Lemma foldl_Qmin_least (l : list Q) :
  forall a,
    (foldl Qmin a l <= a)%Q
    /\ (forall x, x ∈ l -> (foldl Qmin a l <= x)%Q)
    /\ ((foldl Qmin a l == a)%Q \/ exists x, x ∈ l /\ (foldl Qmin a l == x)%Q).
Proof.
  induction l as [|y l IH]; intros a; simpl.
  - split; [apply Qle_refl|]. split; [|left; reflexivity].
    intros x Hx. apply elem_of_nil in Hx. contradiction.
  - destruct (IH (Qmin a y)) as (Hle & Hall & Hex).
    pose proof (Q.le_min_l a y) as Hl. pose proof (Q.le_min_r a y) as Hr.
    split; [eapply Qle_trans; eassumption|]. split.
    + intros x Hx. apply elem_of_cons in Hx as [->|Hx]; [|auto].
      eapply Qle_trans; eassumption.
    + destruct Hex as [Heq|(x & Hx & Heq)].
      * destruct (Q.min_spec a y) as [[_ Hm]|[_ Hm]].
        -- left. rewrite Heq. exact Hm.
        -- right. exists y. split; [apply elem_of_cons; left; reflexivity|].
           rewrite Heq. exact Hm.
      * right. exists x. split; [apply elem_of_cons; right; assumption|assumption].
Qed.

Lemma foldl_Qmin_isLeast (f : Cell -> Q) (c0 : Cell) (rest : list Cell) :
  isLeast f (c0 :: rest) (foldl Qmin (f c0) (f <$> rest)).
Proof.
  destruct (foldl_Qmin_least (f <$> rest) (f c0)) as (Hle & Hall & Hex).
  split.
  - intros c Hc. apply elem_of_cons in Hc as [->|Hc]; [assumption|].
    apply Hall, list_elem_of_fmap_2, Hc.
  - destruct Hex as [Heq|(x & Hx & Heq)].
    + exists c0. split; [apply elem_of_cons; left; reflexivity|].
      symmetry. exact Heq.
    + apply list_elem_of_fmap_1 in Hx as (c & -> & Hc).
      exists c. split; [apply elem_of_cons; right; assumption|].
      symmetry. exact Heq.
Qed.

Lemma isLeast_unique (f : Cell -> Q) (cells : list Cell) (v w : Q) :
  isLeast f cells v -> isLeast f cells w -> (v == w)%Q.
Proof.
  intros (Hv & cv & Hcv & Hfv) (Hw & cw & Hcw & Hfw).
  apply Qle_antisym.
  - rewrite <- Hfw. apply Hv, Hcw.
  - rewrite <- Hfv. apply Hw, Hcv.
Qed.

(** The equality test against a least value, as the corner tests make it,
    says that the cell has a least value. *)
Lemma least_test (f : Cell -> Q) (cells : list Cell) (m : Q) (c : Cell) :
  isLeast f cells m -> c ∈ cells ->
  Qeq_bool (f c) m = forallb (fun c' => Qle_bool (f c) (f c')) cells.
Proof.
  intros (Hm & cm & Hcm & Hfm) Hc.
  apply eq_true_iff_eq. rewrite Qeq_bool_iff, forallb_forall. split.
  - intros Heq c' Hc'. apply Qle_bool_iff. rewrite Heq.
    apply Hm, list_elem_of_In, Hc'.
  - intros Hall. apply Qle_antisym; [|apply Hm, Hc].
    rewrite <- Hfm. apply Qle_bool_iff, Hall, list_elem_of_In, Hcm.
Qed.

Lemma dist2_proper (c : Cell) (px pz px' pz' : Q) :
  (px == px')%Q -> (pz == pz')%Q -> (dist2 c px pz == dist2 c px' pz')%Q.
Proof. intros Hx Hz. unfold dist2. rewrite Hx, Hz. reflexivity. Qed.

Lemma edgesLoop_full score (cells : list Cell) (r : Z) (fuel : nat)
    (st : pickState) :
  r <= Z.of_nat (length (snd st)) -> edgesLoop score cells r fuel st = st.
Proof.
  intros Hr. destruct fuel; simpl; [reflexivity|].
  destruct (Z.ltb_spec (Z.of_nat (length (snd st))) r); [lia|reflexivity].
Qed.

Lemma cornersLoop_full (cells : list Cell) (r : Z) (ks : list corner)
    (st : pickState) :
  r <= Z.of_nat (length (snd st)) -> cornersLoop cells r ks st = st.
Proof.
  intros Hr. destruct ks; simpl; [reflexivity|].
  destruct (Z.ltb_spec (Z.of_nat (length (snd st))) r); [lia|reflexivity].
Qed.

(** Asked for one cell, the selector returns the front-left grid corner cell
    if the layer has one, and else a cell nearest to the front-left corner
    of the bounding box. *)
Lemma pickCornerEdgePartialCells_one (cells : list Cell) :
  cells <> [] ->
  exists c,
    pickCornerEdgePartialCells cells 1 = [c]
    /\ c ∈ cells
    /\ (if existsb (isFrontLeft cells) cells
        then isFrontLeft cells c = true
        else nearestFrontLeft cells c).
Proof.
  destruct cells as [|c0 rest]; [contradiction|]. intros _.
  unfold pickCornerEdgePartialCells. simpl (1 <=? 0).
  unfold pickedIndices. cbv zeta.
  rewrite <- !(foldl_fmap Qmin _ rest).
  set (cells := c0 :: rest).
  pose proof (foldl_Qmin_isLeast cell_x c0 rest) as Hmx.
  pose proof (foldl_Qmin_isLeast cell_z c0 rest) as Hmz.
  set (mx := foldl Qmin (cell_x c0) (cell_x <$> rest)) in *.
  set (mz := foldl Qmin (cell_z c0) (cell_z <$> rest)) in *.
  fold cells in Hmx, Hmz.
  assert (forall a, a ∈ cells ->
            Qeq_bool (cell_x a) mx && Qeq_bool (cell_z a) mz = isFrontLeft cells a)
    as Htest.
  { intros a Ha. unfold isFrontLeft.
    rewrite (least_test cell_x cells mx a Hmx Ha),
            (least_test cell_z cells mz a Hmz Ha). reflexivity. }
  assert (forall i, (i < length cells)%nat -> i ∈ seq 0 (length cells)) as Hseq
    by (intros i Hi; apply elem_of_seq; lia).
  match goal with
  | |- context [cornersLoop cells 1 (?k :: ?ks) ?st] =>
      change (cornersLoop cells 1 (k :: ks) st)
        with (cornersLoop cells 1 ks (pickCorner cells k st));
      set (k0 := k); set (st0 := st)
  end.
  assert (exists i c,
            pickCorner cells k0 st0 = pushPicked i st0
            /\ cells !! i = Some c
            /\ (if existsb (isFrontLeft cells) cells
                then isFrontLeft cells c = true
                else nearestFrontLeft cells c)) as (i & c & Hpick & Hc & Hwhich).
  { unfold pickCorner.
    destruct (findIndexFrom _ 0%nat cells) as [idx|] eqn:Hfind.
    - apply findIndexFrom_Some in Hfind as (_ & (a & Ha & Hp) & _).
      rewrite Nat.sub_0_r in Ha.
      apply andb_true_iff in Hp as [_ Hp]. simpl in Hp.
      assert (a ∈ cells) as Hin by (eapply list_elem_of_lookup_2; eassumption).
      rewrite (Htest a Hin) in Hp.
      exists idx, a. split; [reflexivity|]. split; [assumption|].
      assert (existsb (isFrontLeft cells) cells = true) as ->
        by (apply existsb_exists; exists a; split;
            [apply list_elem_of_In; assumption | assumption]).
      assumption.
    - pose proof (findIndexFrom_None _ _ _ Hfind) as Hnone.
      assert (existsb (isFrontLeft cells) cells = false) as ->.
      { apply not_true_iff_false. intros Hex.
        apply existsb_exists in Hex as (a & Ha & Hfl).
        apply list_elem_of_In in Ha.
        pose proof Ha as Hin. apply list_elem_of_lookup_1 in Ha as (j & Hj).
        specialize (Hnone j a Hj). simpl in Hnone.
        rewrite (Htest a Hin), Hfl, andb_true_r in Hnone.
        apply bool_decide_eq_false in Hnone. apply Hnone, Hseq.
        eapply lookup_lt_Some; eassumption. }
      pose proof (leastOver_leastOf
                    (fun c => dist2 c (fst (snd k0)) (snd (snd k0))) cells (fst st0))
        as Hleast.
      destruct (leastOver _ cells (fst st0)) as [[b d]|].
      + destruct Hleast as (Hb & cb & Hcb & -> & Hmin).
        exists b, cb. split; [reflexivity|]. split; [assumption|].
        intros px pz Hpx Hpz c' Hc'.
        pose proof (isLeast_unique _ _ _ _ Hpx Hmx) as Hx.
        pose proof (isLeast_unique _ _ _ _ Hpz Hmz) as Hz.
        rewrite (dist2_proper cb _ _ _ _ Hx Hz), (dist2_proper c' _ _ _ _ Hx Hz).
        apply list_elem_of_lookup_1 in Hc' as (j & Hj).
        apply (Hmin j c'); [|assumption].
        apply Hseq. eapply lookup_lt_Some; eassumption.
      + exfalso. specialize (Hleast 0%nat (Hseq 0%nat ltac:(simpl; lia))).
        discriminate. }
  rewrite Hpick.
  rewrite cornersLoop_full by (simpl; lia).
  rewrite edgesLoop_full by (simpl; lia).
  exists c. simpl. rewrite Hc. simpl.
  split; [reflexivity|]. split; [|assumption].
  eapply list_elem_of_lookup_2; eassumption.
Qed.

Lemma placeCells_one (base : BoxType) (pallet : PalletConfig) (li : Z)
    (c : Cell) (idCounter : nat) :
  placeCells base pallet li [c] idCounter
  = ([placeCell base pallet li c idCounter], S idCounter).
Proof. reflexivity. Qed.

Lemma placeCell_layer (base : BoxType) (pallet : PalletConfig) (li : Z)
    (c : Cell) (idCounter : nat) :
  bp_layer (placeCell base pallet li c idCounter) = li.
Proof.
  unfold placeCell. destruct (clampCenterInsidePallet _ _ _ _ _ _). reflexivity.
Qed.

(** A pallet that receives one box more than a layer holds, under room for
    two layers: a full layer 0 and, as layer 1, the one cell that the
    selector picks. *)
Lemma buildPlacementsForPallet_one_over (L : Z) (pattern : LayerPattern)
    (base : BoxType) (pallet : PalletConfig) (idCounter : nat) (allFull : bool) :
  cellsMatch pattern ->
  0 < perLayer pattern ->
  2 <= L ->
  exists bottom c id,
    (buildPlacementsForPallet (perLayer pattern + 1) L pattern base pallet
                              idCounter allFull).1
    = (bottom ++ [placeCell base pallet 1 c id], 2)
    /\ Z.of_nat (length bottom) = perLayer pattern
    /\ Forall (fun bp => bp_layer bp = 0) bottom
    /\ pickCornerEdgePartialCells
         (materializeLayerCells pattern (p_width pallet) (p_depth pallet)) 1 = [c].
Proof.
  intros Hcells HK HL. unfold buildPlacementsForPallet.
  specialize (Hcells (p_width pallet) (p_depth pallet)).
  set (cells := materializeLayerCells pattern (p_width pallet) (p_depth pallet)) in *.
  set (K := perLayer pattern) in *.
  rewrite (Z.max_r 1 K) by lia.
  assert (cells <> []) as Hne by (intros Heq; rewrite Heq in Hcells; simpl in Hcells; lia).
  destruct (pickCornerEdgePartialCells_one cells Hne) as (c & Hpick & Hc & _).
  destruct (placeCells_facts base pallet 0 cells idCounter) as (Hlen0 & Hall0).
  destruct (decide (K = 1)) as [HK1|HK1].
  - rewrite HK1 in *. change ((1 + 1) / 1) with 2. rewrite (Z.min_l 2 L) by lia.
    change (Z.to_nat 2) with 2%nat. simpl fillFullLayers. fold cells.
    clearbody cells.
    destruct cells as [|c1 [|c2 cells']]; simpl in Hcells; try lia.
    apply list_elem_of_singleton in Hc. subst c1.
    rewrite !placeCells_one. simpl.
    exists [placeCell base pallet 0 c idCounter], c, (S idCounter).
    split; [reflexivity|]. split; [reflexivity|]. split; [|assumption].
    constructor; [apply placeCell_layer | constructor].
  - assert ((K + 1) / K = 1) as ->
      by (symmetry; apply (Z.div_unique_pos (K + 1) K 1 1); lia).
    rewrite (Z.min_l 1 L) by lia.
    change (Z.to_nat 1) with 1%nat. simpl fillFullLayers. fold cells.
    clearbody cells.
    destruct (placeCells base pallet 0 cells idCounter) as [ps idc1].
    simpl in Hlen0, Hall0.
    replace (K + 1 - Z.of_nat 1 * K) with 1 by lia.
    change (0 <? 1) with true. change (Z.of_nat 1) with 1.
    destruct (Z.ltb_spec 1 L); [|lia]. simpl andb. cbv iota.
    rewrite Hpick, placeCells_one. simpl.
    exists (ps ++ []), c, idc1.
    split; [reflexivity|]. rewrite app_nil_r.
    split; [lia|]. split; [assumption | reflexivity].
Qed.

— Problem requirements —
Please output exactly the lines between the one holding "apply Hseq. eapply" and the one holding "rewrite edgesLoop_full by (simpl; lia)." in the records above, inclusive, and nothing more.

— Solution to the problem —
        apply Hseq. eapply lookup_lt_Some; eassumption.
      + exfalso. specialize (Hleast 0%nat (Hseq 0%nat ltac:(simpl; lia))).
        discriminate. }
  rewrite Hpick.
  rewrite cornersLoop_full by (simpl; lia).
  rewrite edgesLoop_full by (simpl; lia).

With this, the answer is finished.